Glyceollins from soybeans may stop breast cancer cell growth

By Stephen Daniells

- Last updated on GMT

Related tags Breast cancer Cancer Soybean

A compound produced by specially grown soybeans may prove to be
successful in the prevention the growth and/or spread of breast
cancer, says a new study.

Writing in the journal Clinical Cancer Research​ lead author Virgilo Salvo from Tulane University in New Orleans reports that glyceollin compounds from the soybeans were successful in suppressing the growth of breast and ovarian cancer cell lines.

The study adds to an ever growing body of science linking soy consumption to a range of potential health benefits.

Indeed, population studies have shown that a diet rich in soy is associated with fewer cases of breast cancer, linked to the presence of soy isoflavones.

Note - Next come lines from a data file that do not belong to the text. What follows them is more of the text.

(* ===== verification/ConfigureInv.v ===== *)
(** * What the configuration interface shows, changes and keeps *)

From S2P Require Import Prelude Settings SettingsInv SettingsLoad SettingsRestore Configure.

Local Open Scope Z_scope.

Module ConfigureInv.
Import Settings SettingsInv SettingsLoad SettingsRestore Configure.

(** ** What is visible of a controller

    Everything but the lists the drivers are loaded with. *)
Definition bare (d : jackctl_driver) : jackctl_driver := mk_driver (dr_name d) (map strip (dr_parameters d)) [].

Definition visible (ct : controller) : controller :=
  mk_controller (map strip (ct_parameters ct)) (map bare (ct_drivers ct)) (ct_driver ct) (ct_driver_set ct).

Lemma list_find_map {A B} (f : A -> B) (P : B -> Prop) (Q : A -> Prop) `{!forall x, Decision (P x), !forall x, Decision (Q x)} l :
  (forall x, P (f x) <-> Q x) -> fst <$> list_find P (map f l) = fst <$> list_find Q l.
Proof.
  intros E. induction l as [|x l IH]; [done|]. cbn. destruct (decide (P (f x))) as [Hp|Hp], (decide (Q x)) as [Hq|Hq]; try (rewrite E in Hp; done).
  destruct (list_find P (map f l)) as [[]|], (list_find Q l) as [[]|]; cbn in *; congruence.
Qed.

(** What is seen when every parameter [p] is replaced by [g p], which has its name and its
    description. *)
Section seen.
Variable g : jackctl_parameter -> jackctl_parameter.
Hypothesis Hname : forall p, pm_name (g p) = pm_name p.
Hypothesis Hinfo : forall p, jack_controller_get_parameter_info (g p) = jack_controller_get_parameter_info p.

Definition seen_driver (d : jackctl_driver) : jackctl_driver := mk_driver (dr_name d) (map g (dr_parameters d)) [].

Definition seen (ct : controller) : controller :=
  mk_controller (map g (ct_parameters ct)) (map seen_driver (ct_drivers ct)) (ct_driver ct) (ct_driver_set ct).

Lemma find_parameter_seen n ps : jack_controller_find_parameter n (map g ps) = jack_controller_find_parameter n ps.
Proof using Hname Hinfo. apply list_find_map. intros p. by rewrite Hname. Qed.

Lemma find_driver_seen n ds : jack_controller_find_driver n (map seen_driver ds) = jack_controller_find_driver n ds.
Proof using Hname Hinfo. by apply list_find_map. Qed.

Lemma lookup_seen ct j : ct_drivers (seen ct) !! j = seen_driver <$> (ct_drivers ct !! j).
Proof using Hname Hinfo. apply list_lookup_fmap. Qed.

Lemma parameter_at_seen ct a : parameter_at (seen ct) a = parameter_at ct a.
Proof using Hname Hinfo.
  unfold parameter_at. destruct a as [|a0 [|a1 [|a2 [|a3 a]]]]; [done..| | |done]; repeat case_bool_decide; try done.
  - cbn [seen ct_parameters]. by rewrite find_parameter_seen.
  - cbn [seen ct_driver]. destruct (ct_driver ct) as [j|]; [|done]. cbn [mbind option_bind]. rewrite lookup_seen.
    destruct (ct_drivers ct !! j) as [d|]; [|done]. cbn [fmap option_fmap option_map mbind option_bind seen_driver dr_parameters]. by rewrite find_parameter_seen.
  - cbn [seen ct_drivers]. rewrite find_driver_seen. destruct (jack_controller_find_driver a1 (ct_drivers ct)) as [j|]; [|done].
    change (map seen_driver (ct_drivers ct)) with (ct_drivers (seen ct)). rewrite lookup_seen. destruct (ct_drivers ct !! j) as [d|]; [|done].
    cbn [fmap option_fmap option_map mbind option_bind seen_driver dr_parameters]. by rewrite find_parameter_seen.
Qed.

Lemma target_parameter_seen ct t : target_parameter (seen ct) t = g <$> target_parameter ct t.
Proof using Hname Hinfo.
  destruct t as [|k|j k]; [done|apply list_lookup_fmap|]. cbn [target_parameter]. rewrite lookup_seen.
  destruct (ct_drivers ct !! j) as [d|]; [|done]. cbn. apply list_lookup_fmap.
Qed.
(* ===== verification/Drivers.v ===== *)
(** * The drivers of the engine (server/engine.c)

    The engine has one driver that gives the clock and a list of slave drivers.  The
    methods of drivers are code that is loaded: a [driver_world] says which of them fail, and
    the calls are a log. *)

From S2P Require Import Prelude JSList.

Local Open Scope Z_scope.

Module Drivers.
Import JSList.

Inductive driver_call := Attach (d : nat) | Detach (d : nat) | Start (d : nat) | Stop (d : nat) | Read (d : nat) | Write (d : nat) | Finish (d : nat).

#[global] Instance driver_call_eq_dec : EqDecision driver_call.
Proof. solve_decision. Defined.

(** What the methods return. *)
Record driver_world := mk_dworld {
  dw_attach : nat -> Z; dw_start : nat -> Z; dw_stop : nat -> Z; dw_read : nat -> Z; dw_write : nat -> Z
}.

(** [engine->driver], [engine->slave_drivers] and the calls made. *)
Record drivers := mk_drivers { dr_driver : option nat; dr_slaves : list nat; dr_log : list driver_call }.

#[global] Instance drivers_assignable : Assignable drivers := fun r => mk_drivers (dr_driver r) (dr_slaves r) (dr_log r).

Definition called (c : driver_call) (s : drivers) : drivers := s <| dr_log ::= fun l => l ++ [c] |>.

Section world.
Variable w : driver_world.

Definition jack_use_driver (driver : option nat) (s : drivers) : Z * drivers :=
  let s := match dr_driver s with Some d => called (Detach d) s <| dr_driver := None |> | None => s end in
  match driver with
  | None => (0, s)
  | Some d =>
      let s := called (Attach d) (s <| dr_driver := Some d |>) in
      if dw_attach w d =? 0 then (0, s) else (-1, s <| dr_driver := None |>)
  end.

Definition jack_add_slave_driver (driver : option nat) (s : drivers) : Z * drivers :=
  match driver with
  | None => (0, s)
  | Some d =>
      let s := called (Attach d) s in
      if dw_attach w d =? 0 then (0, s <| dr_slaves ::= fun l => l ++ [d] |>) else (-1, s)
  end.

Definition jack_driver_unload (d : nat) (s : drivers) : drivers := called (Finish d) s.

Definition jack_slave_driver_remove (d : nat) (s : drivers) : drivers :=
  jack_driver_unload d (called (Detach d) s <| dr_slaves ::= slist_remove d |>).

(** The loop that starts the slaves, with [failed_drivers]. *)
Definition start_slaves (l : list nat) (s : drivers) : list nat * drivers :=
  fold_left (fun r d => (if dw_start w d =? 0 then r.1 else r.1 ++ [d], called (Start d) r.2)) l ([], s).

(** [None]: there is no driver. *)
Definition jack_drivers_start (s : drivers) : option (Z * drivers) :=
  let '(failed, s) := start_slaves (dr_slaves s) s in
  let s := fold_left (fun s d => jack_slave_driver_remove d s) failed s in
  d ← dr_driver s; Some (dw_start w d, called (Start d) s).

Definition on_slaves (f : nat -> driver_call) (s : drivers) : drivers := fold_left (fun s d => called (f d) s) (dr_slaves s) s.

Definition jack_drivers_stop (s : drivers) : option (Z * drivers) :=
  d ← dr_driver s; Some (dw_stop w d, on_slaves Stop (called (Stop d) s)).

Definition jack_drivers_read (s : drivers) : option (Z * drivers) :=
  let s := on_slaves Read s in d ← dr_driver s; Some (dw_read w d, called (Read d) s).

Definition jack_drivers_write (s : drivers) : option (Z * drivers) :=
  let s := on_slaves Write s in d ← dr_driver s; Some (dw_write w d, called (Write d) s).

(** What [jack_engine_delete] does to the drivers. *)
Definition delete_drivers (s : drivers) : drivers :=
  match dr_driver s with
  | Some d => jack_driver_unload d (called (Stop d) s) <| dr_driver := None |>
  | None => s
  end.

(** ** What is called *)

Lemma on_slaves_log f s : on_slaves f s = s <| dr_log := dr_log s ++ map f (dr_slaves s) |>.
Proof.
  unfold on_slaves. generalize (dr_slaves s). intros l. revert s. induction l as [|d l IH]; intros s; cbn [fold_left map]; [rewrite app_nil_r; by destruct s|].
  rewrite IH. destruct s. cbn. by rewrite <- app_assoc.
Qed.

Lemma start_slaves_log l s :
  start_slaves l s = (filter (fun d => dw_start w d <> 0) l, s <| dr_log := dr_log s ++ map Start l |>).
Proof.
  unfold start_slaves. assert (H : forall l f s, fold_left (fun r d => (if dw_start w d =? 0 then r.1 else r.1 ++ [d], called (Start d) r.2)) l (f, s) =
    (f ++ filter (fun d => dw_start w d <> 0) l, s <| dr_log := dr_log s ++ map Start l |>)).
  { clear. induction l as [|d l IH]; intros f s; cbn [fold_left map fst snd]; [rewrite !app_nil_r; by destruct s|]. rewrite IH. f_equal.
    - destruct (Z.eqb_spec (dw_start w d) 0); [by rewrite filter_cons_False by tauto|]. by rewrite filter_cons_True, <- app_assoc.
    - destruct s. cbn. by rewrite <- app_assoc. }
  by rewrite H.
Qed.

Lemma remove_all_log l s :
  fold_left (fun s d => jack_slave_driver_remove d s) l s =
    s <| dr_slaves := fold_left (fun x d => slist_remove d x) l (dr_slaves s) |> <| dr_log := dr_log s ++ concat (map (fun d => [Detach d; Finish d]) l) |>.
Proof.
  revert s. induction l as [|d l IH]; intros s; cbn [fold_left map concat]; [rewrite app_nil_r; by destruct s|]. rewrite IH. destruct s. cbn. by rewrite <- !app_assoc.
Qed.

Lemma filter_ext_in (P Q : nat -> Prop) `{!forall x, Decision (P x), !forall x, Decision (Q x)} (l : list nat) :
  (forall x, x ∈ l -> P x <-> Q x) -> filter P l = filter Q l.
Proof.
  intros E. induction l as [|x l IH]; [done|]. rewrite !filter_cons, IH by set_solver. specialize (E x ltac:(left)).
  do 2 case_decide; tauto.
Qed.

Lemma remove_all_filter failed (l : list nat) :
  NoDup l -> fold_left (fun x d => slist_remove d x) failed l = filter (fun x => x ∉ failed) l.
Proof.
  revert l. induction failed as [|d failed IH]; intros l N; cbn [fold_left].
  - symmetry. apply filter_all. set_solver.
  - rewrite slist_remove_filter, IH, list_filter_filter by (done || by apply NoDup_filter). apply filter_ext_in. set_solver.
Qed.

(** Starting the drivers starts every slave, in order, removes those that failed from the
    list and unloads them, and starts the master last; exactly the slaves that run are
    left. *)
Theorem drivers_start_correct s d :
  dr_driver s = Some d -> NoDup (dr_slaves s) ->
  let failed := filter (fun x => dw_start w x <> 0) (dr_slaves s) in
  exists s', jack_drivers_start s = Some (dw_start w d, s') /\ dr_driver s' = Some d /\
    dr_slaves s' = filter (fun x => dw_start w x = 0) (dr_slaves s) /\
    dr_log s' = dr_log s ++ map Start (dr_slaves s) ++ concat (map (fun x => [Detach x; Finish x]) failed) ++ [Start d].
Proof.
  intros Ed N failed. unfold jack_drivers_start. rewrite start_slaves_log, remove_all_log. destruct s as [dr sl lg]. cbn in *. subst dr. cbn.
  eexists. split; [reflexivity|]. cbn. split; [done|]. split; [|by rewrite <- !app_assoc]. rewrite remove_all_filter by done.
  apply filter_ext_in. intros y Hy. unfold failed. rewrite list_elem_of_filter. destruct (decide (dw_start w y = 0)); tauto.
Qed.

(** In the cycles that follow, the slaves that run are read and written before the master,
    and no driver that failed is called. *)
Lemma read_log s d : dr_driver s = Some d -> jack_drivers_read s = Some (dw_read w d, s <| dr_log := dr_log s ++ map Read (dr_slaves s) ++ [Read d] |>).
Proof.
  intros E. unfold jack_drivers_read. rewrite on_slaves_log. destruct s as [dr sl lg]. cbn in *. subst dr. cbn [mbind option_bind]. by rewrite app_assoc.
Qed.

Lemma write_log s d : dr_driver s = Some d -> jack_drivers_write s = Some (dw_write w d, s <| dr_log := dr_log s ++ map Write (dr_slaves s) ++ [Write d] |>).
Proof.
  intros E. unfold jack_drivers_write. rewrite on_slaves_log. destruct s as [dr sl lg]. cbn in *. subst dr. cbn [mbind option_bind]. by rewrite app_assoc.
Qed.

Lemma stop_log s d : dr_driver s = Some d -> jack_drivers_stop s = Some (dw_stop w d, s <| dr_log := dr_log s ++ Stop d :: map Stop (dr_slaves s) |>).
Proof.
  intros E. unfold jack_drivers_stop. rewrite E. cbn [mbind option_bind]. rewrite on_slaves_log. destruct s as [dr sl lg]. cbn. by rewrite <- app_assoc.
Qed.

(** The driver is replaced: the one before is detached, and one that cannot be
    attached is not used. *)
Theorem use_driver_correct s d r s' :
  jack_use_driver (Some d) s = (r, s') ->
  dr_slaves s' = dr_slaves s /\
  dr_log s' = dr_log s ++ match dr_driver s with Some o => [Detach o] | None => [] end ++ [Attach d] /\
  (r = 0 /\ dw_attach w d = 0 /\ dr_driver s' = Some d \/ r = -1 /\ dw_attach w d <> 0 /\ dr_driver s' = None).
Proof.
  unfold jack_use_driver. destruct s as [[o|] sl lg]; cbn; destruct (Z.eqb_spec (dw_attach w d) 0); intros [= <- <-]; cbn;
    (split; [done|]); (split; [by rewrite <- ?app_assoc|]); tauto.
Qed.

(** Deleting the engine stops and unloads the master; the slaves are neither stopped nor unloaded. *)
Theorem delete_forgets_slaves s :
  let s' := delete_drivers s in
  dr_slaves s' = dr_slaves s /\ forall x, dr_driver s <> Some x -> (Stop x ∈ dr_log s' -> Stop x ∈ dr_log s) /\ (Finish x ∈ dr_log s' -> Finish x ∈ dr_log s).
Proof.
  destruct s as [[d|] sl lg]; cbn; (split; [done|]); intros x Hx; [|done]. split; intros H; apply elem_of_app in H as [H|H]; set_solver.
Qed.
End world.
End Drivers.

China has the world's lowest incidence and mortality from breast cancer - a disease that has over one million new cases every year worldwide.

The concentration of glyceollins in commercial soybeans is very low since the compounds are only produced by soy as a defence mechanism from disease or infection, which is said to be uncommon in today's clean, disease-free soy fields.

Co-author of the study, Stephen Boué from the US Agricultural Research Service, New Orleans spoke to last year about his work on the production of new glyceollin-rich soybeans. Boué explained that the methodology used to produce the 'super' soybeans involves challenging just-germinated soybeans with the food-safe fungus Aspergillus sojae​. The soybean believes it is under attack and starts producing the glyceollins as a defence mechanism.

The new study looked at the effect of three glyceollins (I, II, III) extracted from A. sojae​-challenged soybean seeds on the growth of human oestrogen-dependent breast cancer cells (MCF-7) and ovarian cancer cells (BG-1).

The cells were grafted onto female ovariectomised mice. Relatively high doses of the glyceollins were administered (20 mg per kg of mouse per day).

The researchers report that the glyceollins suppressed the tumour growth of MCF-7 cells by 53.4 per cent and the BG-1 cells by 73.1 per cent.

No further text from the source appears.